= Beginning of Section =

(** * Kritis V5.0 / V6.0: structured extraction and knowledge-graph linker

    A shallow embedding of
      - [analysis/kritis_analyzer_v50.py]: [_extract_metadata],
        [_extract_preamble_and_articles], [run_kritis_v50_analyst_phase],
        [_analyze_content_v50], [_get_law_type_pt_translation],
        [_generate_slug], [_map_law_type],
        [_process_articles_with_relationships_v50],
        [_process_preamble_references], [_process_and_link_references],
        [_find_target_law_v50], [_find_target_article_v50],
        [_update_target_article_status_v50], [_aggregate_tags_v50];
      - [analysis/kritis_analyzer_v6.py]:
        [_analyze_content_v6_map_with_retry], [_analyze_content_v6_map],
        [_get_law_type_pt_translation], [_generate_slug], [_map_law_type],
        [_process_preamble_references], [_process_and_link_references],
        [_find_target_law], [_find_target_article],
        [_update_target_article_status].

    Conventions.
      - A Python [str] is a [string]; a character is read as a code point
        below 256.
      - A Python exception is a value [Raise e] of [result]; a [try]/[except
        Exception] block is a [match] on the result of its body.
      - The data store and the logger are explicit state ([World]).
      - The generative model, [json.loads], [str.upper] and the store's
        [ilike] operator are collaborators from outside the repository: they
        are Section variables, and concrete instances are given for the
        worked examples. So are [uuid.uuid4], the NFKD transliteration,
        [==] on tags, the store calls on tables that the linker does
        not touch, and [datetime.fromisoformat] on the texts that are not
        of the form [YYYY-MM-DD], which the versions of Python read
        differently.
      - A store call can fail in transport ([StoreFault]), before it
        reaches the store or after the store has applied it; an insert of
        a row already present is rejected ([UniqueViolation]).

    Layout: the embedding of the code, the instances of the collaborators,
    the vocabulary of the statements, then the properties: extraction
    (C1, C2, C8), internal references (C7), store failures (C10), target
    resolution and link kinds (C3, C9), status updates (C5), running the
    linker twice (C6), the temporal check (C4); then law types (X1 to X4),
    slugs (X5, X6), Stage 1 and the shape of the answers (X7 to X13),
    tag aggregation (X14 to X16), the retry wrapper (X17, X18), the effect
    of the linker on the store (X19 to X22), Stage 3 (X23, X24) and the
    analyst phase (X25 to X27). *)

From Stdlib Require Import List String Ascii ZArith Bool Lia Arith
  DecimalString.
Import ListNotations.
(** X8.  Whenever an update returns, the number of passes it made,
    [update_counts] (logged as [Train/StopIter]), is at most
    [learning_iters] and at least 1 unless [learning_iters] is 0; it
    equals the number of KL measurements; the parameters are those left by
    that many whole passes over the minibatches; [final_kl] is the KL
    measured after the last pass (and the initial 1 when no pass was
    made); and fewer passes than [learning_iters] were made only if that
    last KL exceeds [target_kl]. *)
Theorem update_counts_bounds (T : Ppo.Torch) (V : Collector.VecEnv) (B : Buffer)
    (cfg : Ppo.Config) (epoch : nat) (st : Ppo.Trainer) (data : Batch)
    (u : Ppo.Update) :
  Ppo.update cfg epoch st = Some (data, u) ->
  let st1 := Ppo.mkTrainer (Ppo.heap st) (Ppo.actor st) (Ppo.critics st)
               (Ppo.fisher_matrices st) (Ppo.old_params_list st)
               (Ppo.current_task_index st) (Ppo.steps_since_change st)
               (get (Ppo.buffer st)).2 (Ppo.env st) (Ppo.obs st) in
  let k := Ppo.update_counts u in
  (k <= Ppo.learning_iters cfg)%nat /\
  (0 < Ppo.learning_iters cfg -> 0 < k)%nat /\
  Ppo.kl_checks (Ppo.u_log u) = k /\
  Ppo.full_passes cfg (Ppo.dataloader epoch data) k 0 st1 = Some (Ppo.u_trainer u) /\
  (k = 0%nat -> Ppo.final_kl u = 1%Q /\ Ppo.u_trainer u = st1 /\ Ppo.u_log u = []) /\
  ((0 < k)%nat ->
   Ppo.final_kl u =
     Ppo.kl_divergence (Ppo.named_values (Ppo.heap st) (Ppo.actor st))
       (Ppo.named_values (Ppo.heap (Ppo.u_trainer u)) (Ppo.actor (Ppo.u_trainer u)))
       (b_obs data)) /\
  ((k < Ppo.learning_iters cfg)%nat -> (Ppo.target_kl cfg < Ppo.final_kl u)%Q).
Proof.
  unfold Ppo.update. destruct (get (Ppo.buffer st)) as [data' buf] eqn:Hget. simpl.
  destruct (Ppo.passes _ _ _ _ _ _ _) as [u'|] eqn:Hp; simpl; [|discriminate].
  intros [= <- <-].
  destruct (passes_spec _ _ _ _ _ _ _ _ Hp)
    as (k & Hk & Hpos & Hc & Hkl & Hfull & H0 & Hf & Hshort).
  cbn [Ppo.update_counts Ppo.final_kl Ppo.u_trainer Ppo.u_log] in *.
  unfold Ppo.kl_checks in Hkl at 2. simpl in Hkl.
  assert (Ppo.update_counts u' = k) as Hku by lia. rewrite Hku.
  split; [exact Hk|]. split; [exact Hpos|]. split; [exact Hkl|].
  split; [exact Hfull|]. split; [|split].
  - intros Hz. rewrite (H0 Hz). simpl. auto.
  - exact Hf.
  - exact Hshort.
Qed.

= End of Section =

Everything in the listing above should be repeated exactly.

» Answer space:
(** * Kritis V5.0 / V6.0: structured extraction and knowledge-graph linker

    A shallow embedding of
      - [analysis/kritis_analyzer_v50.py]: [_extract_metadata],
        [_extract_preamble_and_articles], [run_kritis_v50_analyst_phase],
        [_analyze_content_v50], [_get_law_type_pt_translation],
        [_generate_slug], [_map_law_type],
        [_process_articles_with_relationships_v50],
        [_process_preamble_references], [_process_and_link_references],
        [_find_target_law_v50], [_find_target_article_v50],
        [_update_target_article_status_v50], [_aggregate_tags_v50];
      - [analysis/kritis_analyzer_v6.py]:
        [_analyze_content_v6_map_with_retry], [_analyze_content_v6_map],
        [_get_law_type_pt_translation], [_generate_slug], [_map_law_type],
        [_process_preamble_references], [_process_and_link_references],
        [_find_target_law], [_find_target_article],
        [_update_target_article_status].

    Conventions.
      - A Python [str] is a [string]; a character is read as a code point
        below 256.
      - A Python exception is a value [Raise e] of [result]; a [try]/[except
        Exception] block is a [match] on the result of its body.
      - The data store and the logger are explicit state ([World]).
      - The generative model, [json.loads], [str.upper] and the store's
        [ilike] operator are collaborators from outside the repository: they
        are Section variables, and concrete instances are given for the
        worked examples. So are [uuid.uuid4], the NFKD transliteration,
        [==] on tags, the store calls on tables that the linker does
        not touch, and [datetime.fromisoformat] on the texts that are not
        of the form [YYYY-MM-DD], which the versions of Python read
        differently.
      - A store call can fail in transport ([StoreFault]), before it
        reaches the store or after the store has applied it; an insert of
        a row already present is rejected ([UniqueViolation]).

    Layout: the embedding of the code, the instances of the collaborators,
    the vocabulary of the statements, then the properties: extraction
    (C1, C2, C8), internal references (C7), store failures (C10), target
    resolution and link kinds (C3, C9), status updates (C5), running the
    linker twice (C6), the temporal check (C4); then law types (X1 to X4),
    slugs (X5, X6), Stage 1 and the shape of the answers (X7 to X13),
    tag aggregation (X14 to X16), the retry wrapper (X17, X18), the effect
    of the linker on the store (X19 to X22), Stage 3 (X23, X24) and the
    analyst phase (X25 to X27). *)

From Stdlib Require Import List String Ascii ZArith Bool Lia Arith
  DecimalString.
Import ListNotations.
(** X8.  Whenever an update returns, the number of passes it made,
    [update_counts] (logged as [Train/StopIter]), is at most
    [learning_iters] and at least 1 unless [learning_iters] is 0; it
    equals the number of KL measurements; the parameters are those left by
    that many whole passes over the minibatches; [final_kl] is the KL
    measured after the last pass (and the initial 1 when no pass was
    made); and fewer passes than [learning_iters] were made only if that
    last KL exceeds [target_kl]. *)
Theorem update_counts_bounds (T : Ppo.Torch) (V : Collector.VecEnv) (B : Buffer)
    (cfg : Ppo.Config) (epoch : nat) (st : Ppo.Trainer) (data : Batch)
    (u : Ppo.Update) :
  Ppo.update cfg epoch st = Some (data, u) ->
  let st1 := Ppo.mkTrainer (Ppo.heap st) (Ppo.actor st) (Ppo.critics st)
               (Ppo.fisher_matrices st) (Ppo.old_params_list st)
               (Ppo.current_task_index st) (Ppo.steps_since_change st)
               (get (Ppo.buffer st)).2 (Ppo.env st) (Ppo.obs st) in
  let k := Ppo.update_counts u in
  (k <= Ppo.learning_iters cfg)%nat /\
  (0 < Ppo.learning_iters cfg -> 0 < k)%nat /\
  Ppo.kl_checks (Ppo.u_log u) = k /\
  Ppo.full_passes cfg (Ppo.dataloader epoch data) k 0 st1 = Some (Ppo.u_trainer u) /\
  (k = 0%nat -> Ppo.final_kl u = 1%Q /\ Ppo.u_trainer u = st1 /\ Ppo.u_log u = []) /\
  ((0 < k)%nat ->
   Ppo.final_kl u =
     Ppo.kl_divergence (Ppo.named_values (Ppo.heap st) (Ppo.actor st))
       (Ppo.named_values (Ppo.heap (Ppo.u_trainer u)) (Ppo.actor (Ppo.u_trainer u)))
       (b_obs data)) /\
  ((k < Ppo.learning_iters cfg)%nat -> (Ppo.target_kl cfg < Ppo.final_kl u)%Q).
Proof.
  unfold Ppo.update. destruct (get (Ppo.buffer st)) as [data' buf] eqn:Hget. simpl.
  destruct (Ppo.passes _ _ _ _ _ _ _) as [u'|] eqn:Hp; simpl; [|discriminate].
  intros [= <- <-].
  destruct (passes_spec _ _ _ _ _ _ _ _ Hp)
    as (k & Hk & Hpos & Hc & Hkl & Hfull & H0 & Hf & Hshort).
  cbn [Ppo.update_counts Ppo.final_kl Ppo.u_trainer Ppo.u_log] in *.
  unfold Ppo.kl_checks in Hkl at 2. simpl in Hkl.
  assert (Ppo.update_counts u' = k) as Hku by lia. rewrite Hku.
  split; [exact Hk|]. split; [exact Hpos|]. split; [exact Hkl|].
  split; [exact Hfull|]. split; [|split].
  - intros Hz. rewrite (H0 Hz). simpl. auto.
  - exact Hf.
  - exact Hshort.
Qed.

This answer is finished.